The Nanomilleretta fossil material was discovered in 1945 by James Kitching and his brother Ben in rock outcrops on Houdkonstant Farm, 25 km north of Graaff-Reinet (Robert Sobukwe). The specimen consists of a small skull that is slightly crushed and extensively weathered. It is housed at the Evolutionary Studies Institute (previously the Bernard Price Institute for Palaeontological Research (BPI)) in Johannesburg, where it is permanently accessioned as specimen BP/1/7.

In 1948, Robert Broom and John T. Robinson described these fossil remains as belonging to a new genus and species, which they named Nanomilleretta kitchingi.
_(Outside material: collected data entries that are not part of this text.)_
(* ===== verification/Doorbell.v ===== *)
(** * The doorbell debouncer (seaplane-db/internal/doorbell/doorbell.go)

    [Ring] marks a GVK dirty; the background loop flushes on every tick of its
    window and once more when it is closed. A trace of the debouncer is the sequence
    of those operations. *)
From S2P Require Import Prelude GoStrings Db.
From stdpp Require Import base strings list gmap sets.
From Stdlib Require Import ZArith Lia String.
Open Scope string_scope.

Module Doorbell.

Record Debouncer := mkDebouncer { dirty : gset string }.

Definition NewDebouncer : Debouncer := mkDebouncer ∅.

Definition Ring (gvk : string) (d : Debouncer) : Debouncer := mkDebouncer ({[gvk]} ∪ dirty d).

(** One [SELECT pg_notify] per dirty GVK. A failed one is logged and dropped. *)
Definition flush (d : Debouncer) : Debouncer * list string :=
  if bool_decide (dirty d = ∅) then (d, []) else (NewDebouncer, elements (dirty d)).

Definition channels (sha256_12hex : string → string) (gvks : list string) : list string :=
  map (DoorbellChannel sha256_12hex) gvks.

Inductive op := OpRing (gvk : string) | OpTick | OpClose.

(** The flushes of a trace, in order; nothing runs after [Close]. *)
Fixpoint loop (d : Debouncer) (ops : list op) : Debouncer * list (list string) :=
  match ops with
  | [] => (d, [])
  | OpRing gvk :: rest => loop (Ring gvk d) rest
  | OpTick :: rest => let '(d', out) := flush d in
                      let '(d'', outs) := loop d' rest in (d'', out :: outs)
  | OpClose :: _ => let '(d', out) := flush d in (d', [out])
  end.

Definition is_ring (o : op) : bool := match o with OpRing _ => true | _ => false end.

Lemma flush_elements d : (flush d).2 = elements (dirty d) ∧ dirty (flush d).1 = ∅.
Proof.
  unfold flush. case_bool_decide as H; simpl; [|done]. split; [|done]. by rewrite H, elements_empty.
Qed.

Definition ring_of (o : op) : gset string := match o with OpRing g => {[g]} | _ => ∅ end.

(** Rings only add to the dirty set. *)
Lemma loop_rings d ops : ∀ rest,
  forallb is_ring ops = true →
  loop d (ops ++ rest) = loop (mkDebouncer (⋃ (ring_of <$> ops) ∪ dirty d)) rest.
Proof.
  revert d. induction ops as [|[g| |] ops IH]; intros [dd] rest; simpl; try done.
  - intros _. f_equal. f_equal. set_solver.
  - intros H. rewrite IH by done. simpl. do 2 f_equal. set_solver.
Qed.

Lemma elem_of_rings g ops : g ∈ ⋃ (ring_of <$> ops) ↔ OpRing g ∈ ops.
Proof.
  rewrite elem_of_union_list. setoid_rewrite list_elem_of_fmap. split.
  - intros (X & (o & -> & Ho) & Hg). destruct o; set_solver.
  - intros H. exists {[g]}. split; [by exists (OpRing g)|set_solver].
Qed.

(** coalescing without loss: whatever the debouncer has seen, the flush that ends
    a window notifies every GVK rung in that window or still waiting from before,
    each exactly once, and nothing else; [Close] flushes what is pending; and after
    a flush nothing is pending. *)
Theorem window_flush (d : Debouncer) (window rest : list op) (stop : op) :
  forallb is_ring window = true → is_ring stop = false →
  ∃ out outs, (loop d (window ++ stop :: rest)).2 = out :: outs ∧ NoDup out ∧
    (∀ g, g ∈ out ↔ OpRing g ∈ window ∨ g ∈ dirty d) ∧
    (stop = OpTick → loop d (window ++ stop :: rest) =
       ((loop NewDebouncer rest).1, out :: (loop NewDebouncer rest).2)) ∧
    (stop = OpClose → loop d (window ++ stop :: rest) = (NewDebouncer, [out])).
Proof.
  intros Hw Hs. rewrite loop_rings by done. set (d' := mkDebouncer _).
  destruct (flush_elements d') as [Hout Hemp].
  assert (Hin : ∀ g, g ∈ elements (dirty d') ↔ OpRing g ∈ window ∨ g ∈ dirty d).
  { intros g. rewrite elem_of_elements. unfold d'. simpl. by rewrite elem_of_union, elem_of_rings. }
  assert (HN : (flush d').1 = NewDebouncer) by (destruct (flush d').1; simpl in *; by subst).
  destruct stop; [done| |]; simpl; destruct (flush d') as [d1 out]; simpl in *; subst d1 out.
  - destruct (loop NewDebouncer rest) as [d2 outs]. simpl.
    exists (elements (dirty d')), outs. split_and!; [done|apply NoDup_elements|done|done|done].
  - exists (elements (dirty d')), []. split_and!; [done|apply NoDup_elements|done|done|done].
Qed.

Lemma window_flush_witness :
  ∃ out outs, (loop NewDebouncer ([OpRing "a"; OpRing "b"; OpRing "a"] ++ OpTick :: [])).2 = out :: outs ∧
    NoDup out ∧ (∀ g, g ∈ out ↔ OpRing g ∈ [OpRing "a"; OpRing "b"; OpRing "a"] ∨ g ∈ dirty NewDebouncer) ∧
    out ≠ [].
Proof.
  destruct (window_flush NewDebouncer [OpRing "a"; OpRing "b"; OpRing "a"] [] OpTick eq_refl eq_refl)
    as (out & outs & H1 & H2 & H3 & _).
  exists out, outs. split_and!; [exact H1|exact H2|exact H3|].
  intros ->. apply (not_elem_of_nil "a"), H3. left. by left.
Defined.

End Doorbell.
They established BP/1/7 as the holotype specimen. The generic name, Nanomilleretta, combines the Greek word νάνος (nanos), meaning or , with the genus name of the closely-related Milleretta, in turn named after Scottish geologist Hugh Miller. The specific name, kitchingi, honors the discoverers of the holotype. Broom and Robinson noted that, despite the eroded nature of this specimen, sufficient detail could be recognized—particularly on the skull roof—to allow its designation as a type specimen. They recognized it as belonging to a reptile distinct from, but related to, Milleretoides and Millerosaurus in the family Millerettidae. The clade is no longer used by researchers, as its original intended composition represents a paraphyletic assemblage of groups, rather than a single lineage.

In their initial description, Broom & Robinson interpreted the N. kitchingi type locality as part of the Daptocephalus Assemblage Zone. In 1954, Sidney H. Haughton and A. S. Brink published an updated summary of the fossil reptiles from the Karoo Basin. Herein, they regarded Nanomilleretta as deriving from the underlying (older) Cistecephalus Assemblage Zone.

In 1957, D. M. S. Watson published an extensive review of Millerosaurus and its other early reptilian relatives. He briefly mentioned that the skull of Nanomilleretta is "too imperfectly preserved to be identified", but considered it as clearly related to millerettids regardless. Based on Broom's initial drawings of the specimen, Watson noted that there does not appear to a anterolateral spike of the parietal bone separating part of the postfrontal from the frontal, a feature seen in pricei (now Milleropsis) and other millerettids, but recognized that this may simply be due to a failure to recognize this character in the specimen.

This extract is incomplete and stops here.